Preoperatif açlık sürelerinin düzenlenmesi, son yıllarda popülerlik kazanan Enhanced Recovery After Surgery (ERAS) protokolleri içinde yer alan önemli bir parametredir. Akut inflamatuvar yanıtın daha az olmasında rolü olduğu düşünülmektedir. Biz bu deneysel çalışmamızda, preoperatif açlık sürelerinin, renal IR hasarında karaciğer üzerine etkilerini değerlendirmeyi amaçladık.
Gereç ve Yöntem: Çalışmada 3 grup oluşturuldu, her grupta 7şer tane olmak üzere 21 adet sıçan kullanıldı. Grup A: Preoperatif 12 saatlik açlık ve susuzluğu takiben sadece abdominal laparatomi uygulandı. Grup B: Preoperatif 12 saatlik açlık ve susuzluğu takiben abdominal laparotomi uygulandı. İç organlar ekarte edilip sol böbrek pedikülü klemplendi. 20 dakika iskemi oluşturuldu.
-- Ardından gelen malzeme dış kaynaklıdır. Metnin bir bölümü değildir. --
Lemma wp_request_open_file cb f s b fi fp o n contents addr :
  cb_open cb = Some f → connected_to cb → session s → 0 ≤ addr < 2 ^ 64 →
  live s !! b = Some (OFileInfo fi) → path_ok fp o n contents →
  wp (teadfs_request_open_file addr fp (Ptr b 0)) (λ rc s',
    rc = open_mode (s32 (f addr current_tgid (slice o n contents))) ∧
    ∃ r, live s !! r = None ∧ comm_frame s s' ∧
      live s' = <[r := OBytes contents]>
        (<[b := OFileInfo (FileInfo (lower_file fi) (access fi) (Ptr r o) n (Ptr r 0))]>
          (live s))) s.
Proof.
  intros Hf Hcb Hs Haddr Hb Hp. pose proof (path_ok_range _ _ _ _ Hp) as Hin.
  pose proof (path_ok_max _ _ _ _ Hp) as Hmax. destruct Hp as [Hd Hl Ho Hn0 Hnul].
  unfold teadfs_request_open_file. apply wp_bind, wp_bind, wp_zalloc_obj.
  2: { intros E. by rewrite (ss_alloc _ Hs) in E. }
  intros _ r Hr. assert (r ≠ b) by congruence.
  apply wp_bind. eapply wp_load_file_info; [by rewrite live_upd_ne|].
  apply wp_bind. eapply wp_store_obj; [by rewrite live_upd_ne|]. rewrite is_null_ptr.
  apply wp_bind. unfold d_path_into. rewrite Hd.
  apply wp_bind. eapply wp_store_bytes; [rewrite live_upd_ne by done; apply live_upd_eq| |].
  { apply in_range_spec. rewrite Hl, blen_zeros by done. done. }
  rewrite splice_all by (by rewrite Hl, blen_zeros).
  apply wp_ret. unfold path_strlen. simpl padd. rewrite Z.add_0_l.
  apply wp_bind. eapply wp_strlen; [apply live_upd_eq|done|done|]. rewrite Z2Nat.id by done.
  apply wp_bind. eapply wp_store_obj.
  { rewrite live_upd_ne by done. apply live_upd_eq. }
  match goal with |- wp _ _ ?s1 => set (sX := s1) end.
  assert (HL : live sX = <[r := OBytes contents]>
      (<[b := OFileInfo (FileInfo (lower_file fi) (access fi) (Ptr r o) n (Ptr r 0))]> (live s))).
  { unfold sX. heap_eq. }
  eapply wp_mono; [eapply (wp_open_answered cb f); [done|done| |done| |done|done]|].
  - eapply (session_heap s); [done|done|done|]. intros c ctx Hc. rewrite HL.
    rewrite !lookup_insert_ne; [done|congruence|congruence].
  - rewrite HL. apply lookup_insert_eq.
  - intros rc s' (-> & HL' & Hfr).
    assert (Hfr' : comm_frame s s') by (destruct Hfr; by split).
    unfold open_mode. destruct (_ <? 0); apply wp_ret;
      (split; [done|]; exists r; split_and!; [done|done|by rewrite HL']).
Qed.

(** ** Opening *)

Definition with_private (p : ptr) (f : file) : file :=
  File (f_dentry f) (f_mnt f) (f_inode f) (f_flags f) p (f_mapping f).

Lemma wp_set_file_private file f p (Q : () → kstate → Prop) s :
  ks_files s !! file = Some f →
  Q () (set_files (insert file (with_private p f)) s) → wp (teadfs_set_file_private file p) Q s.
Proof. intros Hf HQ. apply wp_bind. by eapply wp_get_file. Qed.

Lemma wp_file_to_private file f (Q : ptr → kstate → Prop) s :
  ks_files s !! file = Some f → Q (f_private f) s → wp (teadfs_file_to_private file) Q s.
Proof. intros Hf HQ. apply wp_bind. by eapply wp_get_file. Qed.

Lemma wp_kpid (Q : Z → kstate → Prop) s :
  current_tgid ≠ pid (ks_global s) → Q current_tgid s → wp kpid_or_zero Q s.
Proof.
  intros Hne HQ. apply wp_bind, wp_get_client_pid. by rewrite (proj2 (Z.eqb_neq _ _)).
Qed.

(** The state in which the answer to OPEN arrives, for a regular file. *)
Record asked (s : kstate) (inode file b r : positive)
    (fl : Kernel.file) (ino : Kernel.inode)
    (o n : Z) (contents : bytes) (s1 : kstate) : Prop := Asked {
  as_b : live s !! b = None;
  as_r : live s !! r = None;
  as_ne : b ≠ r;
  as_live : live s1 = <[r := OBytes contents]>
    (<[b := OFileInfo (FileInfo KNull OFR_INIT (Ptr r o) n (Ptr r 0))]> (live s));
  as_files : ks_files s1 = <[file := with_private (Ptr b 0) fl]> (ks_files s);
  as_inodes : ks_inodes s1 = <[inode := set_file_decrypt 0 ino]> (ks_inodes s);
  as_dentries : ks_dentries s1 = ks_dentries s;
  as_lfs : ks_lfs s1 = ks_lfs s;
  as_queue : ks_queue s1 = ks_queue s;
  as_pid : pid (ks_global s1) = pid (ks_global s);
}.

(** From a failure or success of the block to the end of [teadfs_open]. *)
Definition open_finish (file : positive) (rc : Z) : M Z :=
  (if negb (rc =? 0) then
     p ← teadfs_file_to_private file;
     teadfs_free p;;
     teadfs_set_file_private file NULL
   else mret ());;
  mret rc.

Lemma wp_open_asked cb f inode file fl ino o n contents (Q : Z → kstate → Prop) s :
  cb_open cb = Some f → connected_to cb → session s → 0 ≤ file_addr file < 2 ^ 64 →
  ks_files s !! file = Some fl → ks_inodes s !! inode = Some ino →
  S_ISREG (i_mode ino) = true → path_ok (file_f_path fl) o n contents →
  let mode := open_mode (s32 (f (file_addr file) current_tgid (slice o n contents))) in
  (∀ b r s1, asked s inode file b r fl ino o n contents s1 →
     wp (rc ← (if OFR_PROHIBIT =? mode then mret (- EACCES)
               else open_lower inode file (Ptr b 0) mode); open_finish file rc) Q s1) →
  wp (teadfs_open inode file) Q s.
Proof.
  intros Hf Hcb Hs Haddr Hfl Hino Hreg Hp mode HQ.
  apply wp_bind, wp_bind, wp_zalloc_obj.
  2: { intros E. by rewrite (ss_alloc _ Hs) in E. }
  intros _ b Hb. apply wp_bind. eapply wp_set_file_private; [exact Hfl|]. rewrite is_null_ptr.
  apply wp_bind. eapply wp_store_obj; [apply live_upd_eq|].
  apply wp_bind. eapply wp_get_inode; [exact Hino|].
  apply wp_bind, wp_modify, wp_bind. eapply wp_get_inode; [apply lookup_insert_eq|].
  change (i_mode (set_file_decrypt _ ino)) with (i_mode ino). rewrite Hreg.
  apply wp_bind. eapply wp_get_file; [apply lookup_insert_eq|].
  change (file_f_path (with_private _ fl)) with (file_f_path fl).
  apply wp_bind.
  match goal with |- wp _ _ ?s1 => set (sX := s1) end.
  eapply wp_mono; [eapply (wp_request_open_file cb f sX b); [done|done| |done|apply live_upd_eq|done]|].
  - eapply (session_heap s); [done|done|done|]. intros c ctx Hc.
    unfold sX. autorewrite with tead_live. rewrite !lookup_insert_ne by congruence. done.
  - intros rc s1 (-> & r & Hr & Hfr & HL). fold mode.
    assert (HsX : live sX = <[b := OFileInfo (FileInfo KNull OFR_INIT NULL 0 NULL)]> (live s)).
    { unfold sX. heap_eq. }
    rewrite HsX in Hr. apply lookup_insert_None in Hr as [Hr Hne].
    eapply (wp_bind_inv _ (open_finish file)), (HQ b r). destruct Hfr.
    split; try done.
    rewrite HL, HsX. heap_eq.
Qed.


Lemma wp_dentry_open p flags (Q : kptr → kstate → Prop) s :
  (∀ l r, dentry_open (ks_lfs s) p flags = (l, r) → Q r (set_lfs (λ _, l) s)) →
  wp (teadfs_dentry_open p flags) Q s.
Proof. unfold wp, teadfs_dentry_open. destruct (dentry_open _ _ _) as [l r] eqn:E. auto. Qed.

(** What [teadfs_get_lower_file] does for a process other than the client. *)
Lemma wp_get_lower_file d x i ino flags (Q : kptr → kstate → Prop) s :
  dentry_at s d x → ks_inodes s !! i = Some ino →
  current_tgid ≠ pid (ks_global s) → current_tgid ≠ 0 →
  let count := s32 (lower_file_count ino + 1) in
  (count < 1 →
     Q (KErr (- EINVAL)) (set_inodes (insert i (set_lower_file_count count ino)) s)) →
  (1 ≤ count → ∀ l r, dentry_open (ks_lfs s) (lower_path x) flags = (l, r) →
     Q r (set_inodes (insert i (set_lower_file_count (if IS_ERR r then 0 else count) ino))
            (set_lfs (λ _, l) s))) →
  wp (teadfs_get_lower_file (Some d) (Some i) flags) Q s.
Proof.
  intros Hd Hi Hne H0 count Hbad Hok. apply wp_bind. eapply wp_get_lower_path; [exact Hd|].
  apply wp_bind, wp_kpid; [done|]. rewrite (proj2 (Z.eqb_neq _ _)) by done.
  apply wp_bind. eapply wp_get_inode; [exact Hi|]. fold count.
  apply wp_bind, wp_modify. destruct (count <? 1) eqn:E.
  - apply wp_ret, Hbad. lia.
  - apply wp_bind, wp_dentry_open. intros l r Hr. specialize (Hok ltac:(lia) l r Hr).
    apply wp_bind. destruct (IS_ERR r).
    + apply wp_bind. eapply wp_get_inode; [apply lookup_insert_eq|].
      apply wp_modify, wp_ret. unfold set_inodes, set_lfs in *. simpl in *.
      by rewrite insert_insert_eq.
    + by apply wp_ret, wp_ret.
Qed.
Sonrasında 20 dk reperfüzyon sağlandı. Grup C: Preoperatif 2 saatlik açlık ve susuzluğu takiben abdominal laparatomi uygulandı. Aynı şekilde 20 dakika iskemi sonrası 20 dakika reperfüzyon sağlandı.Reperfüzyon sonrası karaciğer dokusu çıkarıldı. Dokuda histopatolojik açıdan apoptozis, konjesyon, balon dejenerasyonu, nükleer pleomorfizm ve lökosit infiltrasyonu , biyokimyasal olarak kanda TNF-alfa, IL-1 beta, IL-6 ve IL10 düzeyleri bakıldı.
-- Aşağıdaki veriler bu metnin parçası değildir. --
Lemma wp_write_tail lf b o size offset i cur rc l s (Q : Z → kstate → Prop) :
  live s !! b = Some (OBytes cur) → in_range o size cur = true →
  kernel_write (ks_lfs s) lf (slice o size cur) offset = (rc, l) →
  Q rc (set_calls (λ c, c ++ dirty_calls i rc) (set_lfs (λ _, l) s)) →
  wp (rc ← lower_write (KObj lf) (Ptr b o) size offset;
      if rc <? 0 then mret rc else mark_inode_dirty_sync i;; mret rc) Q s.
Proof.
  intros Hb Hin Hw HQ. apply wp_bind. eapply wp_lower_write; [done|done|exact Hw|].
  unfold dirty_calls in HQ. destruct (rc <? 0).
  - apply wp_ret. unfold set_calls in HQ. simpl in HQ. rewrite app_nil_r in HQ. exact HQ.
  - by apply wp_bind, wp_mark_dirty, wp_ret.
Qed.

Lemma wp_write_buf file b fl lf mode data offset size (Q : Z → kstate → Prop) s :
  kzalloc_total → opened s file b fl lf mode →
  (∀ r, live s !! r = None →
    wp (if OFR_ENCRYPT =? mode then mret (- EIO) else
        if OFR_DECRYPT =? mode then
          encrypt_len ← teadfs_request_write offset data (s32 size) (Ptr r 0) (s32 size);
          if encrypt_len <? 0 then mret (- EIO) else
          rc ← lower_write (KObj lf) (Ptr r 0) encrypt_len (offset + ENCRYPT_FILE_HEADER_SIZE);
          if rc <? 0 then mret rc else mark_inode_dirty_sync (f_inode fl);; mret rc
        else
          rc ← lower_write (KObj lf) data size offset;
          if rc <? 0 then mret rc else mark_inode_dirty_sync (f_inode fl);; mret rc)
      (λ rc s', ∃ ob, live s' !! r = Some ob ∧ Q rc (set_mem (mem_kill r ob) s'))
      (upd r (OBytes (zeros size)) (tick s))) →
  wp (teadfs_write_lower file data offset size) Q s.
Proof.
  intros Ht (fi & (Hf & Hpr & Hb) & Hlf & Ha) HQ.
  apply wp_bind. eapply wp_get_file; [exact Hf|]. rewrite Hpr.
  apply wp_bind. eapply wp_load_file_info; [exact Hb|]. rewrite Hlf, Ha.
  apply wp_bind, wp_zalloc_obj; [|by rewrite Ht].
  intros _ r Hr. rewrite is_null_ptr. apply wp_bind.
  eapply wp_mono; [by apply HQ|]. intros rc s' (ob & Hob & HQ').
  apply wp_bind. eapply wp_free; [exact Hob|]. by apply wp_ret.
Qed.

Lemma wp_write_plain file b fl lf mode t o offset size cur rc l (Q : Z → kstate → Prop) s :
  kzalloc_total → opened s file b fl lf mode → mode ≠ OFR_ENCRYPT → mode ≠ OFR_DECRYPT →
  live s !! t = Some (OBytes cur) → in_range o size cur = true →
  kernel_write (ks_lfs s) lf (slice o size cur) offset = (rc, l) →
  (∀ s', live s' = live s → ks_lfs s' = l → ks_files s' = ks_files s →
     ks_inodes s' = ks_inodes s → ks_dentries s' = ks_dentries s → ks_pages s' = ks_pages s →
     ks_sent s' = ks_sent s → ks_global s' = ks_global s → ks_queue s' = ks_queue s →
     ks_calls s' = ks_calls s ++ dirty_calls (f_inode fl) rc → Q rc s') →
  wp (teadfs_write_lower file (Ptr t o) offset size) Q s.
Proof.
  intros Ht Ho Hm1 Hm2 Hd Hin Hw HQ. eapply wp_write_buf; [done|exact Ho|]. intros r Hr.
  rewrite (proj2 (Z.eqb_neq OFR_ENCRYPT mode)), (proj2 (Z.eqb_neq OFR_DECRYPT mode)) by congruence.
  eapply wp_write_tail; [rewrite live_upd_ne by congruence; exact Hd|exact Hin|exact Hw|].
  eexists. split; [apply live_upd_eq|]. apply HQ; try done.
  autorewrite with tead_live. heap_eq.
Qed.

Lemma wp_write_decrypt cb f file b fl lf t o offset size cur rc l s (Q : Z → kstate → Prop) :
  cb_write cb = Some f → data_cb_ok f → connected_to cb → session s → stale_kept →
  opened s file b fl lf OFR_DECRYPT → 0 ≤ size ≤ max_data →
  live s !! t = Some (OBytes cur) → in_range o size cur = true →
  let room := size + DATA_EXTENSION_SIZE in
  let r := f (u64 offset) size (slice o size cur) room (zeros room) in
  blen r.2 = room → 0 ≤ r.1 ≤ size →
  kernel_write (ks_lfs s) lf (slice 0 r.1 r.2) (offset + ENCRYPT_FILE_HEADER_SIZE) = (rc, l) →
  (∀ s' x req, live s !! x = None → live s' = <[x := OBytes req]> (live s) → ks_lfs s' = l →
     ks_files s' = ks_files s → ks_inodes s' = ks_inodes s → ks_pages s' = ks_pages s →
     ks_queue s' = ks_queue s → pid (ks_global s') = pid (ks_global s) →
     connect (ks_global s') = connect (ks_global s) →
     ks_calls s' = ks_calls s ++ dirty_calls (f_inode fl) rc → Q rc s') →
  wp (teadfs_write_lower file (Ptr t o) offset size) Q s.
Proof.
  intros Hf Hok Hcb Hs Hst Ho Hsz Hd Hin room r Hroom Hr1 Hw HQ.
  assert (Hmax : max_data < 2 ^ 20) by done.
  eapply wp_write_buf; [apply Hs|exact Ho|]. intros u Hu.
  change (OFR_ENCRYPT =? OFR_DECRYPT) with false. change (OFR_DECRYPT =? OFR_DECRYPT) with true.
  cbv iota. rewrite s32_small by lia.
  apply wp_bind. eapply wp_mono.
  { eapply (wp_write_answered cb f); [done|done|done| |done|lia| |exact Hin|lia|apply live_upd_eq| |exact Hroom|].
    - eapply (session_heap s); [done|done|done|]. intros c ctx Hc.
      rewrite live_upd_ne; [done|congruence].
    - rewrite live_upd_ne by congruence. exact Hd.
    - apply in_range_spec. rewrite blen_zeros; lia.
    - exact (proj2 Hr1). }
  fold room r. intros len s' (x & req & Hx & Hfr & -> & HL).
  rewrite live_upd in Hx. apply lookup_insert_None in Hx as [Hx Hxu].
  rewrite (proj2 (Z.ltb_ge _ _)) by lia.
  assert (Hrl : blen (slice 0 r.1 r.2) = r.1).
  { apply blen_slice, in_range_spec. rewrite Hroom. unfold room, DATA_EXTENSION_SIZE. lia. }
  assert (Hin' : in_range 0 (blen (slice 0 r.1 r.2)) (zeros size) = true).
  { apply in_range_spec. rewrite Hrl, blen_zeros by lia. lia. }
  eapply wp_write_tail; [rewrite HL; apply lookup_insert_eq| | |].
  - rewrite in_range_splice by exact Hin'. apply in_range_spec. rewrite blen_zeros by lia. lia.
  - rewrite <- Hrl at 1. rewrite slice_splice_same by exact Hin'.
    rewrite (wf_lfs _ _ Hfr). exact Hw.
  - eexists. split; [autorewrite with tead_live; rewrite HL; apply lookup_insert_eq|].
    destruct Hfr. eapply (HQ _ x req); try done.
    + autorewrite with tead_live. rewrite HL. heap_eq.
    + simpl. by rewrite wf_calls.
Qed.

(** ** Pages *)

Definition page_done (ok : bool) (p : page) : page := set_locked false (set_uptodate ok p).

Lemma wp_page_update g pg p (Q : () → kstate → Prop) s :
  ks_pages s !! pg = Some p → Q () (set_pages (insert pg (g p)) s) → wp (page_update g pg) Q s.
Proof. intros Hp HQ. apply wp_bind. by eapply wp_get_page. Qed.

(** [teadfs_readpage] around a read that succeeds. *)
Lemma wp_readpage file pg p (Q : Z → kstate → Prop) s :
  ks_pages s !! pg = Some p →
  wp (teadfs_read_lower (pg_virt p) (Z.shiftl (pg_index p) PAGE_CACHE_SHIFT) PAGE_CACHE_SIZE file)
    (λ rc s', 0 ≤ rc ∧ ks_pages s' = ks_pages s ∧
       Q 0 (set_pages (insert pg (page_done true p))
              (set_calls (λ l, l ++ [VC_flush_dcache_page pg]) s'))) s →
  wp (teadfs_readpage file pg) Q s.
Proof.
  intros Hp Hread. apply wp_bind. eapply wp_get_page; [exact Hp|]. cbv zeta.
  apply wp_bind. eapply wp_mono; [exact Hread|]. intros rc s' (Hrc & Hpg & HQ).
  replace (if 0 <? rc then 0 else rc) with 0 by (destruct (0 <? rc) eqn:?; lia).
  apply wp_bind, wp_bind, wp_vfs, wp_ret, wp_bind.
  eapply wp_page_update; [simpl; rewrite Hpg; exact Hp|].
  apply wp_bind. eapply wp_page_update; [apply lookup_insert_eq|]. apply wp_ret.
  unfold set_pages in *. simpl in *. rewrite insert_insert_eq. exact HQ.
Qed.

(** ** Truncation, without a client *)

(** A lower file system on which opens and writes succeed. *)
Definition lower_total : Prop :=
  (∀ l p flags, ∃ lf, (dentry_open l p flags).2 = KObj lf) ∧
  (∀ l lf bs offset, 0 ≤ (kernel_write l lf bs offset).1).

(** What [teadfs_write] changes for the caller. *)
Record grown (s : kstate) (inode : positive) (ino : Kernel.inode) (sz : Z) (s' : kstate) : Prop := Grown {
  gr_live : live s' = live s;
  gr_files : ks_files s' = ks_files s;
  gr_dentries : ks_dentries s' = ks_dentries s;
  gr_global : ks_global s' = ks_global s;
  gr_inodes : ks_inodes s' = <[inode := set_i_size sz ino]> (ks_inodes s);
  gr_sent : ks_sent s' = ks_sent s;
}.

Lemma wp_request_open_path_refused fp o n contents (Q : Z → kstate → Prop) s :
  refused s → kzalloc_total → path_ok fp o n contents →
  (∀ s', live s' = live s → ks_global s' = ks_global s → ks_files s' = ks_files s →
     ks_dentries s' = ks_dentries s → ks_inodes s' = ks_inodes s → ks_sent s' = ks_sent s →
     ks_lfs s' = ks_lfs s → Q (- ENOMEM) s') →
  wp (teadfs_request_open_path fp) Q s.
Proof.
  intros Hr Ht [Hd Hl Ho Hn0 Hnul] HQ.
  apply wp_bind, wp_bind, wp_zalloc_obj; [|by rewrite Ht].
  intros _ r Hr'. rewrite is_null_ptr. apply wp_bind. unfold d_path_into. rewrite Hd.
  apply wp_bind. eapply wp_store_bytes; [apply live_upd_eq| |].
  { apply in_range_spec. rewrite Hl, blen_zeros by done. done. }
  rewrite splice_all by (by rewrite Hl, blen_zeros). rewrite upd_upd. apply wp_ret.
  unfold path_strlen. simpl padd. rewrite Z.add_0_l.
  apply wp_bind. eapply wp_strlen; [apply live_upd_eq|done|done|].
  apply wp_bind. eapply wp_intro; [by apply refused_open|].
  apply wp_ret, wp_bind. eapply wp_free_if; [apply live_upd_eq|]. apply wp_ret, HQ; try done.
  autorewrite with tead_live. heap_eq.
Qed.

Lemma mem_fresh_local s dentry inode : 
  let b := mem_fresh (ks_mem s) in
  live s !! b = None ∧ ks_files s !! fresh (dom (ks_files s)) = None ∧
  local_file dentry inode s = Ret (fresh (dom (ks_files s)), Ptr b 0)
    (set_files (insert (fresh (dom (ks_files s)))
        (File (Some dentry) None (Some inode) 0 (Ptr b 0) MUpper))
      (upd b (OFileInfo (FileInfo KNull 0 NULL 0 NULL)) s)).
Proof.
  cbv zeta. split_and!; [apply mem_fresh_live| |done]. apply not_elem_of_dom, is_fresh.
Qed.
Bulgular: Gruplar arası ve grup içi değerlendirmelerde biyokimyasal ölçümlerde herhangi bir farklılık saptanmadı. Patolojik konjesyon skorlamaları A ve B grubunda benzer iken, C grubunda daha az olarak izlendi. Apopitozis ve lökosit infiltrasyonları açısından değişiklik bulunmadı.
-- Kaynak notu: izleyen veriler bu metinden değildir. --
(* ===== verification/Miscdev.v ===== *)
(** [TEADFS/src/miscdev.c]: the device whose opening makes a process the
    client.

    Each access to the connection flag is one critical section of
    [global_param.c]; opening the device is two of them.  [Opener] is the
    interleaving of several opens at that granularity. *)
From S2P Require Import Prelude Kernel Wp GlobalParam.
Local Open Scope Z_scope.

Section Miscdev.
Context `{KernelEnv}.

Definition teadfs_miscdev_open : M Z :=
  rc ← teadfs_get_client_connect;
  if negb (rc =? 0) then mret (- EBUSY)
  else teadfs_set_clinet_connect 1;; mret 0.

Definition teadfs_miscdev_release : M Z := teadfs_set_clinet_connect 0;; mret 0.
Definition teadfs_miscdev_read : M Z := mret (- EFAULT).
Definition teadfs_miscdev_write : M Z := mret (- EFAULT).
Definition teadfs_miscdev_poll : M Z := mret 0.

Definition teadfs_init_miscdev : M Z :=
  teadfs_set_clinet_connect 0;;
  vfs VC_misc_register.
Definition teadfs_destroy_miscdev : M () := vfs VC_misc_deregister;; mret ().

(** One client at a time, for opens that do not overlap: an open of the
    free device succeeds, every further one is EBUSY and changes nothing, and
    the release makes the device free again. *)
Theorem miscdev_exclusive (s : kstate) :
  (connect (ks_global s) = 0 →
     ∃ s', teadfs_miscdev_open s = Ret 0 s' ∧ connect (ks_global s') = 1 ∧
       pid (ks_global s') = pid (ks_global s) ∧
       teadfs_miscdev_open s' = Ret (- EBUSY) s' ∧
       ∃ s'', teadfs_miscdev_release s' = Ret 0 s'' ∧ connect (ks_global s'') = 0) ∧
  (connect (ks_global s) ≠ 0 → teadfs_miscdev_open s = Ret (- EBUSY) s).
Proof.
  split.
  - intros Hc. unfold teadfs_miscdev_open at 1, teadfs_get_client_connect, gets, mbind, M_bind.
    simpl. rewrite Hc. simpl. eexists. split; [done|]. split_and!; [done|done|done|].
    eexists. split; [done|]. done.
  - intros Hc. unfold teadfs_miscdev_open, teadfs_get_client_connect, gets, mbind, M_bind.
    simpl. rewrite (proj2 (Z.eqb_neq _ _)) by done. done.
Qed.
End Miscdev.

(** * Overlapping opens *)
Module Opener.

(** Where an open is: before the read of the flag, between the read (which
    gave the value) and the write, or back with its result. *)
Inductive pc := Enter | Read (seen : Z) | Back (rc : Z).
Record state := State { flag : Z; openers : list pc }.

(** One critical section of opener [i]. *)
Definition turn (i : nat) (s : state) : option state :=
  match openers s !! i with
  | Some Enter => Some (State (flag s) (<[i := Read (flag s)]> (openers s)))
  | Some (Read seen) =>
      if seen =? 0 then Some (State 1 (<[i := Back 0]> (openers s)))
      else Some (State (flag s) (<[i := Back (- EBUSY)]> (openers s)))
  | _ => None
  end.
Fixpoint turns (sched : list nat) (s : state) : option state :=
  match sched with
  | [] => Some s
  | i :: sched => s' ← turn i s; turns sched s'
  end.

#[local] Instance pc_eq_dec : EqDecision pc.
Proof. solve_decision. Defined.

Definition start (n : nat) : state := State 0 (replicate n Enter).
(** How many opens came back with success. *)
Definition holders (s : state) : nat :=
  length (filter (λ p, p = Back 0) (openers s)).

Lemma turns_app l1 l2 s : turns (l1 ++ l2) s = (s' ← turns l1 s; turns l2 s').
Proof.
  revert s. induction l1 as [|i l1 IH]; intros s; [done|].
  simpl. destruct (turn i s); [apply IH|done].
Qed.

(** A pass over the openers from [i] on that moves each from [p] to [p']. *)
Lemma turns_pass p p' f' k : (∀ pre post f, f = f' ∨ f = 0 →
    turn (length pre) (State f (pre ++ p :: post)) = Some (State f' (pre ++ p' :: post))) →
  ∀ i pre f, length pre = i → f = f' ∨ f = 0 → k ≠ O →
  turns (seq i k) (State f (pre ++ replicate k p)) = Some (State f' (pre ++ replicate k p')).
Proof.
  intros Hstep. induction k as [|k IH]; intros i pre f Hi Hf Hk; [done|].
  simpl. rewrite <- Hi at 1. rewrite Hstep by done. simpl.
  destruct k as [|k]; [done|].
  rewrite (cons_middle p'), app_assoc.
  rewrite (IH (S i) (pre ++ [p'])); [by rewrite <- app_assoc|rewrite length_app; simpl; lia|by left|done].
Qed.

(** The check and the claim of the device are separate: any number of
    overlapping opens can all read the free flag first, and then all of them
    succeed. *)
Theorem opens_race (n : nat) : n ≠ O →
  ∃ sched s, turns sched (start n) = Some s ∧ holders s = n.
Proof.
  intros Hn. exists (seq 0 n ++ seq 0 n), (State 1 (replicate n (Back 0))). split.
  - rewrite turns_app. unfold start.
    rewrite (turns_pass Enter (Read 0) 0 n) with (pre := []); [|..]; try done.
    + simpl. rewrite (turns_pass (Read 0) (Back 0) 1 n) with (pre := []); try done; [|by right].
      intros pre post f _. unfold turn. simpl. rewrite list_lookup_middle by done. simpl.
      by rewrite insert_app_r_alt, Nat.sub_diag by done.
    + intros pre post f [-> | ->]; unfold turn; simpl; rewrite list_lookup_middle by done;
        by rewrite insert_app_r_alt, Nat.sub_diag by done.
    + by left.
  - unfold holders. simpl. induction n as [|n IH]; [done|].
    destruct n; [done|]. change (replicate (S (S n)) (Back 0)) with (Back 0 :: replicate (S n) (Back 0)).
    rewrite filter_cons_True by done. simpl length. f_equal. by apply IH.
Qed.
End Opener.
Tartışma ve Sonuç: Çalışmamızda çok uzun olmayan renal İR hasarında preoperatif uzun açlık süresi, karaciğer histopatolojisinde farklılığa neden olurken inflamatuvar biyokimyasal parametrelerde farklılık yaratmadığını gördük. Hafif iskemik hasar olarak modellediğimiz bu çalışmadan sonra iskemi reperfüzyon sürelerinin daha fazla uzatılıp preoperatif sadece karbonhidrat verilen çalışmalarla bu konunun daha da geliştirilebileceğini düşünmekteyiz.